Two chips, one all-optical pipeline
The system, described in Optica, consists of two fabricated chips working together. The first is a 16-by-16 Mach-Zehnder interferometer mesh chip designed specifically for spiking neural networks. It handles the linear computation -- the matrix operations that form the backbone of neural network processing. The second chip contains an array of distributed feedback lasers with saturable absorbers, optimized to provide the nonlinear activation functions that neural networks need for learning.
Together, the two chips form a 16-channel photonic neuromorphic computing system with 272 trainable parameters. That is modest by conventional computing standards, but it represents a significant step for photonic neuromorphic hardware, which has struggled to perform both halves of the computation in the optical domain.
Reinforcement learning in photonic hardware
To demonstrate what the system can do, the researchers implemented reinforcement learning -- a type of machine learning where a system improves through trial and error. They tested it on two standard benchmark tasks: CartPole, where a pole must be balanced on a moving cart, and Pendulum, where a pendulum must be swung upright and kept balanced.
The system used a hybrid training approach. Models were first trained globally in software, then deployed on the physical chips, and finally fine-tuned in software to account for chip-level manufacturing variations. The hardware-only decisions were nearly as accurate as pure software: performance dropped by just 1.5% on CartPole and 2% on Pendulum.

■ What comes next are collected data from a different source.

(* ===== verification/AllocPage.v ===== *)
(** * The page allocator: lib/alloc_page.c

    The free pages form a list threaded through their first words, [freelist]
    is its head.  Pages are identity mapped: [virt_to_phys] is the identity. *)

From S2P Require Import Prelude Memory Bits.

(** The memory and the static variables of the file. *)
Record pages := Pages { pmem : mem; freelist : Z; plock : bool }.

Definition set_plock (b : bool) (s : pages) : pages := Pages (pmem s) (freelist s) b.
Definition set_freelist (p : Z) (s : pages) : pages := Pages (pmem s) p (plock s).
(** [*(void ** )a = v] *)
Definition store_ptr (a v : Z) (s : pages) : pages := Pages (st64 (pmem s) a v) (freelist s) (plock s).

Definition page_alloc_initialized : prog pages bool := gets (λ s, negb (freelist s =? 0)).

(** [while (mem + PAGE_SIZE != end)] of [free_pages], [size / PAGE_SIZE] tests. *)
Definition link_pages (fuel : nat) (mem end_ : Z) : prog pages Z :=
  iter fuel (λ mem,
    if u64 (mem + PAGE_SIZE) =? end_ then mret (inr mem)
    else modify (store_ptr mem (u64 (mem + PAGE_SIZE)));; mret (inl (u64 (mem + PAGE_SIZE)))) mem.

Definition free_pages (mem size : Z) : prog pages unit :=
  assert (mem mod PAGE_SIZE =? 0);;
  assert (size mod PAGE_SIZE =? 0);;
  assert ((size =? 0) || (mem =? u64 (- size)) || (mem <? u64 (mem + size)));;
  if size =? 0 then modify (set_freelist 0)
  else
    spin_lock plock set_plock;;
    old_freelist ← gets freelist;
    modify (set_freelist mem);;
    mem ← link_pages (Z.to_nat (size / PAGE_SIZE)) mem (u64 (mem + size));
    modify (store_ptr mem old_freelist);;
    spin_unlock set_plock.

Definition alloc_page : prog pages Z :=
  fl ← gets freelist;
  if fl =? 0 then mret 0
  else
    spin_lock plock set_plock;;
    p ← gets freelist;
    modify (λ s, set_freelist (ld64 (pmem s) (freelist s)) s);;
    spin_unlock set_plock;;
    mret p.

(** The local variables of the traversal in [alloc_pages]. *)
Record scan := Scan {
  sc_curr : Z; sc_next : Z; sc_run : Z; sc_run_start : Z; sc_run_prev : Z; sc_run_next_pa : Z;
}.
Section Wf.
Context (m m' : mem) (cr3 : Z) (T : gmap Z (list Z)) (t0 : Z) (π0 : list Z) (i0 : Z).
Context (Hwf : wf m cr3 T) (Ht0 : T !! t0 = Some π0).
(** [m'] is [m] but for the entry [i0] of [t0]. *)
Context (Hagree : ∀ t π i, T !! t = Some π → 0 <= i < 512 → (t, i) ≠ (t0, i0) →
  entry m' t i = entry m t i).

Lemma reach_wf n level t π va t' :
  T !! t = Some π → (level = 4 - length π)%nat → reach m n level t va = Some t' →
  T !! t' = Some (π ++ vpath va level n).
Proof using Hwf.
  revert level t π. induction n as [|n IH]; intros level t π Ht Hl; cbn [reach vpath].
  - intros [= <-]. by rewrite app_nil_r.
  - destruct (has _ _) eqn:Ep; [|done]. destruct (is_leaf _ _) eqn:El; [done|]. cbn [andb negb].
    intros Hr. subst level.
    pose proof (wf_child _ _ _ Hwf t π _ Ht (idx_range _ _) Ep El) as Hc.
    rewrite (IH (4 - length π - 1)%nat _ (π ++ [idx va (4 - length π)]) Hc);
      [by rewrite <- app_assoc|rewrite length_app; cbn; lia|done].
Qed.

(** A walk that does not use the entry is not changed. *)
Lemma walk_off level t π va :
  T !! t = Some π → (level = 4 - length π)%nat → π = vpath va 4 (length π) →
  vpath va 4 (S (length π0)) ≠ π0 ++ [i0] → walk m' level t va = walk m level t va.
Proof using Hwf Ht0 Hagree.
  revert t π. induction level as [|level IH]; intros t π Ht Hl Hπ Hne; cbn [walk]; [done|].
  assert (entry m' t (idx va (S level)) = entry m t (idx va (S level))) as Ee.
  { apply (Hagree t π); [done|apply idx_range|]. intros [= -> Ei].
    rewrite Ht0 in Ht. injection Ht as <-. apply Hne. rewrite vpath_snoc, <- Hπ.
    by rewrite <- Hl, Ei. }
  rewrite Ee. destruct (has _ _) eqn:Ep; [|done]. cbn [negb].
  destruct (is_leaf _ _) eqn:El; [done|]. rewrite Hl in Ep, El.
  pose proof (wf_child _ _ _ Hwf t π _ Ht (idx_range _ _) Ep El) as Hc.
  rewrite Hl. apply (IH _ (π ++ [idx va (4 - length π)])); [done| | |done].
  - rewrite length_app. cbn. lia.
  - rewrite length_app. cbn [length]. rewrite Nat.add_1_r, vpath_snoc. by rewrite <- Hπ.
Qed.

(** The tables above the entry are reached as before. *)
Lemma reach_above n level t π va :
  T !! t = Some π → (level = 4 - length π)%nat → (n + length π <= length π0)%nat →
  reach m' n level t va = reach m n level t va.
Proof using Hwf Ht0 Hagree.
  revert level t π. induction n as [|n IH]; intros level t π Ht Hl Hn; cbn [reach]; [done|].
  assert (entry m' t (idx va level) = entry m t (idx va level)) as Ee.
  { apply (Hagree t π); [done|apply idx_range|]. intros [= -> _].
    rewrite Ht0 in Ht. injection Ht as <-. lia. }
  rewrite Ee. destruct (has _ _) eqn:Ep; [|done]. destruct (is_leaf _ _) eqn:El; [done|].
  cbn [andb negb]. subst level.
  pose proof (wf_child _ _ _ Hwf t π _ Ht (idx_range _ _) Ep El) as Hc.
  apply (IH _ _ (π ++ [idx va (4 - length π)])); [done|rewrite length_app; cbn; lia..].
Qed.
End Wf.

(** Memories with the same tables have the same translation. *)
Lemma wf_same m m' cr3 T :
  wf m cr3 T → (∀ t π i, T !! t = Some π → 0 <= i < 512 → entry m' t i = entry m t i) →
  wf m' cr3 T ∧ ∀ va, leaf m' cr3 va = leaf m cr3 va.
Proof.
  intros [Hr Ht Hc] Ha. split.
  - split; [done|done|]. intros t π i Hti Hi. rewrite (Ha t π i) by done. by apply Hc.
  - intros va. unfold leaf.
    assert (∀ level t π, T !! t = Some π → level = (4 - length π)%nat →
              walk m' level t va = walk m level t va) as Hw.
    { induction level as [|level IH]; intros t π Hti Hl; [done|]. cbn [walk].
      rewrite (Ha t π) by (done || apply idx_range).
      destruct (has _ pm) eqn:Ep; [|done]. cbn [negb].
      destruct (is_leaf (S level) _) eqn:El; [done|]. eapply IH.
      - apply Hc; [done|apply idx_range|done|]. by rewrite <- Hl.
      - rewrite length_app. cbn. lia. }
    by eapply Hw.
Qed.

Lemma wf_page m cr3 T t π : wf m cr3 T → T !! t = Some π → page_ok t.
Proof. intros H Ht. by apply (wf_table _ _ _ H t π). Qed.

(** Writing a leaf, or an entry that is not present: the area of the entry is
    translated by it, everything else as before. *)
Lemma set_entry m cr3 T d va t v :
  wf m cr3 T → (d < 4)%nat → reach m d 4 cr3 va = Some t → 0 <= v < 2 ^ 64 →
  (has v pm = true → is_leaf (4 - d) v = true) →
  let m' := st64 m (pte_at t (idx va (4 - d))) v in
  wf m' cr3 T ∧ reach m' d 4 cr3 va = Some t ∧
  ∀ va', leaf m' cr3 va' =
    if decide (vpath va' 4 (S d) = vpath va 4 (S d)) then
      if has v pm then Some ((4 - d)%nat, v) else None
    else leaf m cr3 va'.
Proof.
  intros Hwf Hd Hr Hv Hleaf m'. pose proof (wf_root _ _ _ Hwf) as Hroot.
  pose proof (reach_wf m cr3 T Hwf d 4 cr3 [] va t Hroot eq_refl Hr) as Ht. cbn [app] in Ht.
  pose proof (wf_page _ _ _ _ _ Hwf Ht) as Hpt.
  assert (∀ t' π i, T !! t' = Some π → 0 <= i < 512 → (t', i) ≠ (t, idx va (4 - d)) →
    entry m' t' i = entry m t' i) as Hag.
  { intros t' π i Ht' Hi Hne. apply entry_other; [done|by eapply wf_page|apply idx_range|done|congruence]. }
  assert (entry m' t (idx va (4 - d)) = v) as Ev by by apply entry_same.
  assert (reach m' d 4 cr3 va = Some t) as Hr'.
  { rewrite (reach_above m m' cr3 T t _ _ Hwf Ht Hag d 4 cr3 []); try done.
    rewrite vpath_length. cbn. lia. }
  split; [|split; [done|]].
  - split; [done|apply Hwf|]. intros t' π i Ht' Hi. destruct (decide ((t', i) = (t, idx va (4 - d)))) as [E|E].
    + injection E as -> ->. rewrite Ht in Ht'. injection Ht' as <-. rewrite Ev, vpath_length.
      intros Hp. rewrite Hleaf by done. done.
    + rewrite (Hag t' π i) by done. by apply Hwf.
  - intros va'. unfold leaf, PAGE_LEVEL. case_decide as Hp.
    + assert (vpath va' 4 d = vpath va 4 d ∧ idx va' (4 - d) = idx va (4 - d)) as [Hp1 Hp2].
      { rewrite !vpath_snoc in Hp. by apply app_inj_tail in Hp. }
      rewrite (walk_reach m' d 4 cr3 va' t) by (rewrite <- Hr'; by apply reach_same).
      destruct (4 - d)%nat as [|k] eqn:Ek; [lia|]. cbn [walk]. rewrite Hp2, Ev.
      destruct (has v _) eqn:Hhas; [|done]. by rewrite Hleaf.
    + apply (walk_off m m' cr3 T t _ _ Hwf Ht Hag 4 cr3 []); try done.
      by rewrite vpath_length, <- vpath_snoc.
Qed.
Definition install_page (cr3 phys virt : Z) : prog St Z :=
  install_pte cr3 1 virt
    (Z.lor (Z.lor (Z.lor phys PT_PRESENT_MASK) PT_WRITABLE_MASK) PT_USER_MASK) 0.

(** [while (phys + PAGE_SIZE <= max)] *)
Definition install_pages (cr3 phys len virt : Z) : prog St unit :=
  let max := u64 (len + phys) in
  assert (phys mod PAGE_SIZE =? 0);;
  assert (virt mod PAGE_SIZE =? 0);;
  assert (len mod PAGE_SIZE =? 0);;
  iter (S (Z.to_nat (max / PAGE_SIZE))) (λ '(phys, virt),
    if u64 (phys + PAGE_SIZE) <=? max then
      install_page cr3 phys virt;;
      mret (inl (u64 (phys + PAGE_SIZE), u64 (virt + PAGE_SIZE)))
    else mret (inr ())) (phys, virt).

(** [for (curr = virt; curr < max; curr += PAGE_SIZE)]; the dereference of the
    pte that [get_pte] found. *)
Definition any_present_pages (cr3 virt len : Z) : prog St bool :=
  let max := u64 (virt + len) in
  iter (S (Z.to_nat (len / PAGE_SIZE + 1))) (λ curr,
    if curr <? max then
      m ← gets pg_mem;
      match get_pte m cr3 curr with
      | Ret ptep =>
          if negb (ptep =? 0) && has (ld64 m ptep) PT_PRESENT_MASK then mret (inr true)
          else mret (inl (u64 (curr + PAGE_SIZE)))
      | Stop e => stop_with e
      end
    else mret (inr false)) virt.

Definition setup_mmu_range (cr3 start len : Z) : prog St unit :=
  let max := u64 (len + start) in
  phys ← iter (S (Z.to_nat (max / LARGE_PAGE_SIZE))) (λ phys,
    if u64 (phys + LARGE_PAGE_SIZE) <=? max then
      install_large_page cr3 phys phys;;
      mret (inl (u64 (phys + LARGE_PAGE_SIZE)))
    else mret (inr phys)) start;
  install_pages cr3 phys (u64 (max - phys)) phys.

(** A NULL from [get_pte] is dereferenced. *)
Definition virt_to_pte_phys (m : mem) (cr3 mem : Z) : outcome Z :=
  match get_pte m cr3 mem with
  | Ret ptep => Ret (u64 (Z.land (ld64 m ptep) PT_ADDR_MASK + Z.land mem (PAGE_SIZE - 1)))
  | Stop e => Stop e
  end.

(** The control registers [setup_mmu] writes. *)
Record mmu := Mmu { mm : St; cr0 : Z; cr3 : Z }.
Definition set_mm (p : St) (s : mmu) : mmu := Mmu p (cr0 s) (cr3 s).

Definition X86_CR0_PE : Z := 0x1.
Definition X86_CR0_WP : Z := 0x10000.
Definition X86_CR0_PG : Z := 0x80000000.

Definition setup_mmu (end_of_memory : Z) : prog mmu Z :=
  cr3 ← zoom mm set_mm pg_alloc_page;
  zoom mm set_mm (zero_page cr3);;
  let end_of_memory := if end_of_memory <? Z.shiftl 1 32 then Z.shiftl 1 32 else end_of_memory in
  zoom mm set_mm (setup_mmu_range cr3 0 end_of_memory);;
  modify (λ s, Mmu (mm s) (cr0 s) cr3);;
  modify (λ s, Mmu (mm s) (Z.lor (Z.lor X86_CR0_PG X86_CR0_PE) X86_CR0_WP) (Vm.cr3 s));;
  mret cr3.
End Vm.

(** Pointers to tables: the flags are below the address. *)
Definition table_pte (p : Z) : Z :=
  Z.lor (Z.lor (Z.lor p PT_PRESENT_MASK) PT_WRITABLE_MASK) PT_USER_MASK.

Lemma table_pte_spec p :
  table_ok p → Z.land (table_pte p) PT_ADDR_MASK = p ∧ has (table_pte p) PT_PRESENT_MASK = true ∧
    has (table_pte p) PT_PAGE_SIZE_MASK = false ∧ 0 <= table_pte p < 2 ^ 64.
Proof.
  intros ((Hp0 & Hm & _) & Hp). unfold table_pte. rewrite <- !Z.lor_assoc.
  change (Z.lor PT_PRESENT_MASK (Z.lor PT_WRITABLE_MASK PT_USER_MASK)) with 7.
  destruct (pte_flags p 7 Hm) as [H1 H2]; [lia..|]. split; [done|].
  rewrite (has_lor_flags p 7 _ 0), (has_lor_flags p 7 _ 7) by done. split; [done|]. split; [done|].
  lia.
Qed.

Lemma table_pte_nonleaf p level : table_ok p → (1 < level)%nat → is_leaf level (table_pte p) = false.
Proof.
  intros (_ & _ & Eps & _)%table_pte_spec Hl. unfold is_leaf.
  rewrite Eps, andb_false_r, orb_false_r. apply Nat.eqb_neq. lia.
Qed.

Lemma table_pte_points p level : table_ok p → (1 < level)%nat → points level (table_pte p) p.
Proof.
  intros Hp Hl. pose proof (table_pte_spec p Hp) as (H1 & H2 & _ & H4).
  repeat split; try done; [by apply table_pte_nonleaf|lia..].
Qed.

(** ** Installing entries *)

Section Install.
Context {St : Type} {ops : PageAlloc St} {laws : PageAllocLaws St}.

Lemma install_walk_wp n d s cr3 T l va t :
  (n + d <= 3)%nat → vm_inv s cr3 T l → reach (pg_mem s) d 4 cr3 va = Some t →
  open_path (pg_mem s) n (4 - d) t va →
  (is_Some (reach (pg_mem s) (d + n) 4 cr3 va) ∨ n <= length l)%nat →
  wp (install_walk n (4 - d)%nat va t 0) (walk_post s cr3 T l (d + n) n va) s.
Proof using laws.
  revert d s T l t. induction n as [|n IH]; intros d s T l t Hn Hinv Hr Hopen Hl.
  - cbn [install_walk]. wstep. rewrite Nat.add_0_r. exists T, l, [].
    assert (grown T T []) by (split; [done|by left]). split_and!; done || (cbn; lia).
  - cbn [install_walk open_path] in *. cbv zeta. rewrite PGDIR_OFFSET_idx by lia.
    assert ((4 - d)%nat - 1 = (4 - S d)%nat) as -> by lia.
    apply wp_bind, wp_load64.
    fold (entry (pg_mem s) t (idx va (4 - d))).
    rewrite <- Nat.add_succ_comm. destruct (has _ PT_PRESENT_MASK) eqn:Ep; cbn [negb].
    + destruct (Hopen eq_refl) as [Hnl Hopen']. wsteps. apply wp_load64.
      fold (entry (pg_mem s) t (idx va (4 - d))).
      replace (4 - d - 1)%nat with (4 - S d)%nat in Hopen' by lia.
      eapply wp_mono; [apply (IH (S d) s T l); try done; [lia| |]|].
      { rewrite (reach_snoc _ _ _ _ _ _ Hr). cbn zeta. by rewrite Ep, Hnl. }
      { rewrite Nat.add_succ_comm. destruct Hl; [by left|right; lia]. }
      intros r s' (T' & l' & used & Hw1 & Hw2 & Hw3 & Hw4 & Hw5 & Hw6 & Hw7).
      exists T', l', used. split_and!; try done; lia || apply Hw7.
    + assert (¬ is_Some (reach (pg_mem s) (d + S n) 4 cr3 va)) as Hno.
      { rewrite reach_add, Hr. cbn [mbind option_bind reach]. rewrite Ep. by intros [? ?]. }
      destruct Hl as [Hl|Hl]; [done|].
      destruct l as [|p l]; [cbn in Hl; lia|]. rewrite Z.eqb_refl. cbn in Hl. wstep.
      eapply wp_mono; [apply (new_table_wp s cr3 T l p d va t table_pte); try (done || lia)|].
      { intros Htp. apply table_pte_points; [done|lia]. }
      intros pp s1 (-> & Hfresh & Hinv1 & Hr1 & Ev & Hp & Hz & _ & Htr & Hfrm). wstep. apply wp_load64.
      fold (entry (pg_mem s1) t (idx va (4 - d))). rewrite Ev.
      destruct (table_pte_spec p Hp) as (-> & _).
      eapply wp_mono; [apply (IH (S d) s1 (<[p := vpath va 4 (S d)]> T) l p);
        [lia|done|done|by apply open_path_zero|right; lia]|].
      intros r s' (T' & l' & used & Hinv' & HT & El & Hr' & Hused & Hlen & Htr' & Hf').
      assert (T ⊆ <[p := vpath va 4 (S d)]> T) as HT0 by by apply insert_subseteq.
      exists T', l', (p :: used). split; [done|]. split; [by eapply grown_cons|]. split; [by rewrite El|].
      split; [done|]. split.
      { rewrite Nat.add_succ_comm. by intros H%Hno. }
      split; [cbn; lia|]. split.
      { intros va'. by rewrite Htr', Htr. }
      eapply frame_trans; [apply HT|exact Hfrm|done].
Qed.

Lemma install_pte_wp s cr3 T l k va pte :
  (1 <= k <= 3)%nat → vm_inv s cr3 T l → open_path (pg_mem s) (4 - k) 4 cr3 va →
  (is_Some (reach (pg_mem s) (4 - k) 4 cr3 va) ∨ 4 - k <= length l)%nat → 0 <= pte < 2 ^ 64 →
  (has pte PT_PRESENT_MASK = true → is_leaf k pte = true) →
  wp (install_pte cr3 k va pte 0) (installed s cr3 T l k va pte) s.
Proof using laws.
  intros Hk Hinv Hopen Hl Hpte Hleaf. unfold install_pte. wstep.
  pose proof (install_walk_wp (4 - k) 0 s cr3 T l va cr3 ltac:(lia) Hinv eq_refl Hopen Hl) as Hw.
  change (4 - 0)%nat with PAGE_LEVEL in Hw. eapply wp_mono; [exact Hw|]. clear Hw.
  intros t s1 (T' & l' & used & Hinv1 & HT & El & Hr & Hused & Hlen & Htr & Hfr).
  cbn [Nat.add] in *. rewrite PGDIR_OFFSET_idx by lia. unfold store64. wsteps.
  pose proof Hinv1 as (Hwf & Hav & Hfresh).
  pose proof (reach_wf _ cr3 T' Hwf (4 - k) 4 cr3 [] va t (wf_root _ _ _ Hwf) eq_refl Hr) as Ht.
  cbn [app] in Ht.
  destruct (set_entry (pg_mem s1) cr3 T' (4 - k) va t pte) as (Hwf2 & Hr2 & Htr2);
    rewrite ?(ltac:(lia) : (4 - (4 - k) = k)%nat) in *; try done; [lia|].
  replace (S (4 - k)) with (5 - k)%nat in Htr2 by lia.
  exists T', l', used, t. rewrite pg_mem_set. split.
  { split; [by rewrite pg_mem_set|]. split; [|done].
    apply (avail_store s1 cr3 T'); [done|by rewrite Ht|apply idx_range]. }
  split; [done|]. split; [done|]. split; [done|]. split; [done|]. split; [done|].
  split; [done|]. split.
  - intros va'. rewrite Htr2. by rewrite Htr.
  - intros x Hx. pose proof (idx_range va k). rewrite rd8_stn_other; [by apply Hfr|].
    unfold pte_at. destruct (Hx t); [by rewrite Ht|lia..].
Qed.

Using the combined hardware-software framework, the system achieved perfect performance on CartPole and strong results on the more complex Pendulum task.
Speed and efficiency numbers
The performance metrics place the system in competitive territory. For linear operations, it achieved an energy efficiency of 1.39 tera operations per second per watt (TOPS/W) and a computing density of 0.13 TOPS per square millimeter. For nonlinear computation, the figures were 987.65 giga operations per second per watt and 533.33 GOPS per square millimeter.
Those numbers put the chips in the GPU-class range for energy efficiency and in the range of GPUs and application-specific integrated circuits for computing density. But the most striking number is latency: on-chip computation takes just 320 picoseconds -- 320 trillionths of a second. For applications like autonomous driving, where reaction time is measured in milliseconds, that margin is enormous.
What it cannot do yet
The system is a proof of concept, not a product. Sixteen channels and 272 parameters are enough to solve benchmark control tasks, but real-world applications in autonomous navigation or robotics will require much larger networks. The researchers plan to design and fabricate a 128-channel version for more complex reinforcement learning tasks.
There is also the integration challenge. The current system uses separate chips connected through an opto-electronic testing setup. A practical edge computing device would need everything on a single compact chip -- or at least a tightly integrated package. That engineering problem has not been solved yet.
The hybrid training approach, while effective, also highlights a current dependency on conventional software for initial model training. A fully autonomous photonic learning system remains a longer-term goal.
Still, the core achievement -- performing both linear and nonlinear neural computation entirely in the optical domain, at picosecond speeds and GPU-competitive efficiency -- addresses what has been a fundamental limitation in the field.